Additional information:
OS: Debian 9.0 amd64
Kernel: 4.9.0

htop results
perf top results

Best Answer

Sure looks like a NUMA effect when multiple sockets degrades performance drastically.

perf is very useful. Already in the perf report, you can see native_queued_spin_lock_slowpath taking 35%, which seems like a very large amount of overhead for your concurrency code. The tricky part is visualizing what is calling what, if you don't know the concurrency code extremely well.

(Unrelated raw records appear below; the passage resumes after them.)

Definition ci_pattern (snapshots : list RepoStateSnapshot) : list DatedInsight :=
  match snapshots with
  | [] => []
  | current :: _ =>
      let ci := sg_ci_history (sn_signals current) in
      let now := sn_observed_at current in
      if String.eqb (ci_status ci) "unavailable" then []
      else ci_insight "failing" "failing_checks" (ci_failing_checks ci) ci now ++
           ci_insight "flaky" "flaky_checks" (ci_flaky_checks ci) ci now
  end.

(** ** validation_pattern.py *)

Definition validation_pattern (set_list : gset string -> list string) (snapshots : list RepoStateSnapshot)
    : list DatedInsight :=
  match snapshots with
  | [] => []
  | current :: _ =>
      let v := sg_validation_history (sn_signals current) in
      let now := sn_observed_at current in
      match vh_tasks_with_repeated_failures v with
      | worst :: _ =>
          let top := take 3 (vh_tasks_with_repeated_failures v) in
          if String.eqb (vh_status v) "patterns_detected" then
            [normalize "validation_pattern" "execution_tasks" "repeated_failures"
               ["execution_tasks"; "repeated_failures"]
               [("tasks_with_repeated_failures", JInt (Z.of_nat (length (vh_tasks_with_repeated_failures v))));
                ("top_task_ids", texts (map vf_task_id top));
                ("top_worker_roles", texts (set_list (list_to_set (map vf_worker_role top))));
                ("worst_task_id", JStr (vf_task_id worst));
                ("worst_task_failure_count", JInt (vf_validation_failure_count worst));
                ("worst_task_total_runs", JInt (vf_total_runs worst));
                ("overall_failure_rate", JFloat (vh_overall_failure_rate v));
                ("tasks_analyzed", JInt (vh_tasks_analyzed v))] now now]
          else []
      | [] => []
      end
  end.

I would recommend making flame graphs out of system wide CPU sampling. Quick start:

git clone https://github.com/brendangregg/FlameGraph  # or download it from github
cd FlameGraph
perf record -F 99 -a -g -- sleep 60
perf script | ./stackcollapse-perf.pl > out.perf-folded
./flamegraph.pl out.perf-folded > perf-kernel.svg

In the resulting graphic, look for the tallest "plateaus". Which indicate functions with the most exclusive time.

I look forward to when the bpfcc-tools package is in Debian stable, it will enable collection of these "folded" stacks directly with less overhead.

What you do with this depends on what you find. Know what critical section is being protected by a lock. Compare to existing research into scalable synchronization on modern hardware. For example, a Concurrency Kit presentation notes that different spinlock implementations have different properties.